As Jack put it in the studio’s introduction:

Playdeo is making television you can touch: a new space, inside video, where you can play. – Jack Schulze (2019)

The premise was that video on a phone is still being treated as a tiny TV, and that the phone deserves something native to it. The care and heart of film and television, the interactivity and play of games and software, on the only screen most of us look at all day.

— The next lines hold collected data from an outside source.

(* ===== verification/CommonData.v ===== *)
(** * Byte-level utilities: core/vector_ref.h and core/CommonData.{h,cpp}

    [VectorRef] models the views the decoder works on; [BigEndian] the integer
    conversions [toBigEndian], [fromBigEndian], [bytesRequired] and
    [toCompactBigEndian]; [Hex] the hexadecimal and nibble conversions. A
    [std::string] is the list of its bytes. *)

From S2P Require Import Prelude.

Module VectorRef.

(** [vector_ref::cropped(_begin, _count)]: out of bounds gives the empty view. *)
Definition cropped2 {A} (m : list A) (_begin _count : Z) : list A :=
  if (_begin <=? zlen m) && (_count <=? zlen m) && (_begin + _count <=? zlen m)
  then take (Z.to_nat _count) (drop (Z.to_nat _begin) m)
  else [].

(** [vector_ref::cropped(_begin)]. *)
Definition cropped {A} (m : list A) (_begin : Z) : list A :=
  if _begin <=? zlen m then drop (Z.to_nat _begin) m else [].

Lemma cropped2_app {A} (a b c : list A) :
  cropped2 (a ++ b ++ c) (zlen a) (zlen b) = b.
Proof.
  unfold cropped2. rewrite !zlen_app.
  pose proof (zlen_nonneg a). pose proof (zlen_nonneg b). pose proof (zlen_nonneg c).
  rewrite !(proj2 (Z.leb_le _ _)) by lia. simpl.
  unfold zlen. rewrite !Nat2Z.id, drop_app_length, take_app_length. done.
Qed.

Lemma cropped2_prefix {A} (b c : list A) n :
  n = zlen b -> cropped2 (b ++ c) 0 n = b.
Proof. intros ->. exact (cropped2_app [] b c). Qed.

Lemma cropped2_all {A} (a b : list A) :
  cropped2 (a ++ b) (zlen a) (zlen b) = b.
Proof. pose proof (cropped2_app a b []) as H. by rewrite app_nil_r in H. Qed.

Lemma cropped_app {A} (a b : list A) n :
  n = zlen a -> cropped (a ++ b) n = b.
Proof.
  intros ->. unfold cropped. rewrite zlen_app.
  pose proof (zlen_nonneg b). rewrite (proj2 (Z.leb_le _ _)) by lia.
  unfold zlen. by rewrite Nat2Z.id, drop_app_length.
Qed.

(** A cropped view never exceeds the view it was cropped from. *)
Lemma zlen_cropped2_le {A} (m : list A) b c : zlen (cropped2 m b c) <= zlen m.
Proof.
  unfold cropped2. case_match; [|apply zlen_nonneg].
  unfold zlen. rewrite length_take, length_drop. lia.
Qed.

Lemma zlen_cropped_le {A} (m : list A) b : 0 <= b -> zlen (cropped m b) <= zlen m - b \/ cropped m b = [].
Proof.
  intros Hb. unfold cropped. destruct (Z.leb_spec b (zlen m)); [left|by right].
  unfold zlen in *. rewrite length_drop. lia.
Qed.

End VectorRef.

Module BigEndian.

(** [toBigEndian(_val, o_out)] on a container of [n] bytes: the loop stores
    the low byte last and shifts. *)
Fixpoint toBigEndian (n : nat) (_val : Z) : bytes :=
  match n with
  | O => []
  | S m => toBigEndian m (Z.shiftr _val 8) ++ [byte_of (Z.land _val 255)]
  end.

(** [fromBigEndian<T>(_bytes)]; [T] is the conversion to the result type
    ([u64], [i64], ..., the identity for [bigint]). *)
Definition fromBigEndian (T : Z -> Z) (_bytes : bytes) : Z :=
  fold_left (fun ret i => T (Z.lor (Z.shiftl ret 8) (bval i))) _bytes 0.

(** [bytesRequired(_i)]: [for (; _i != 0; ++i, _i >>= 8)]. The fuel is the
    number of bits of [_i] plus two; [bytesRequired_unique] shows it suffices. *)
Fixpoint bytesRequired_loop (fuel : nat) (i _i : Z) : Z :=
  match fuel with
  | O => i
  | S f => if _i =? 0 then i else bytesRequired_loop f (i + 1) (Z.shiftr _i 8)
  end.

Definition bytesRequired (_i : Z) : Z :=
  bytesRequired_loop (S (S (Z.to_nat (Z.log2 _i)))) 0 _i.

(** [toCompactBigEndian(_val, _min)]. *)
Definition toCompactBigEndian (_val _min : Z) : bytes :=
  toBigEndian (Z.to_nat (Z.max _min (bytesRequired _val))) _val.

Lemma length_toBigEndian n v : length (toBigEndian n v) = n.
Proof. revert v. induction n as [|n IH]; intros v; simpl; [done|]. rewrite length_app, IH. simpl. lia. Qed.

Lemma zlen_toBigEndian n v : zlen (toBigEndian n v) = Z.of_nat n.
Proof. unfold zlen. by rewrite length_toBigEndian. Qed.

The player taps and drags the avocado across a filmed scene. The character has weight and shadow, sits behind objects, occludes others, follows a path drawn across the floor. As the character moves, the runtime cuts between covered angles based on where Avo is, where the player’s finger is, and where the action is going. Touching a glowing jellybean collects it. Solving a spatial puzzle, lighting something up or getting something into a place, opens the next sequence. Off-piste exploration is rewarded. The pace alternates between leaning in to play and leaning out to watch.

Billie rests her chin on her arm at a workshop bench, watching Avo, the small 3D avocado character, who is balanced on the rim of an enamel mug. An orange ducting and a glowing white sphere are behind them.
Billie watching Avo on the workshop bench. The avocado is a 3D character; everything else is filmed; the performance is for where the character is going to be.

The story follows Billie, a young scientist with a workshop, who has brought Avo to life and is trying to recover her stolen inventions across eight episodes. We shot the episodes the way you’d shoot a children’s TV series. Real set, real actors, real props, real lighting, real sound. A full production crew, a full cast, scripts, table reads, blocking, shoot days, post. The game lives on top of that footage, frame-synchronised to it, with the avocado composited in and the actors playing toward where the character is going to be.

The story

Avo is silent, in the lineage of Wallace and Gromit. The world around him is a workshop full of jars and oscilloscopes and homemade gadgetry, with the sensibility of Blue Peter, Tomorrow’s World and The Crystal Maze rather than the aggression of most contemporary games. Around Billie there is a small ensemble of recurring characters: a Father, a Mother, a treasure-hunting rival called Roberto, a girl called Storm. The original title for the show was Billie and Avo; we shortened it to Avo shortly before launch.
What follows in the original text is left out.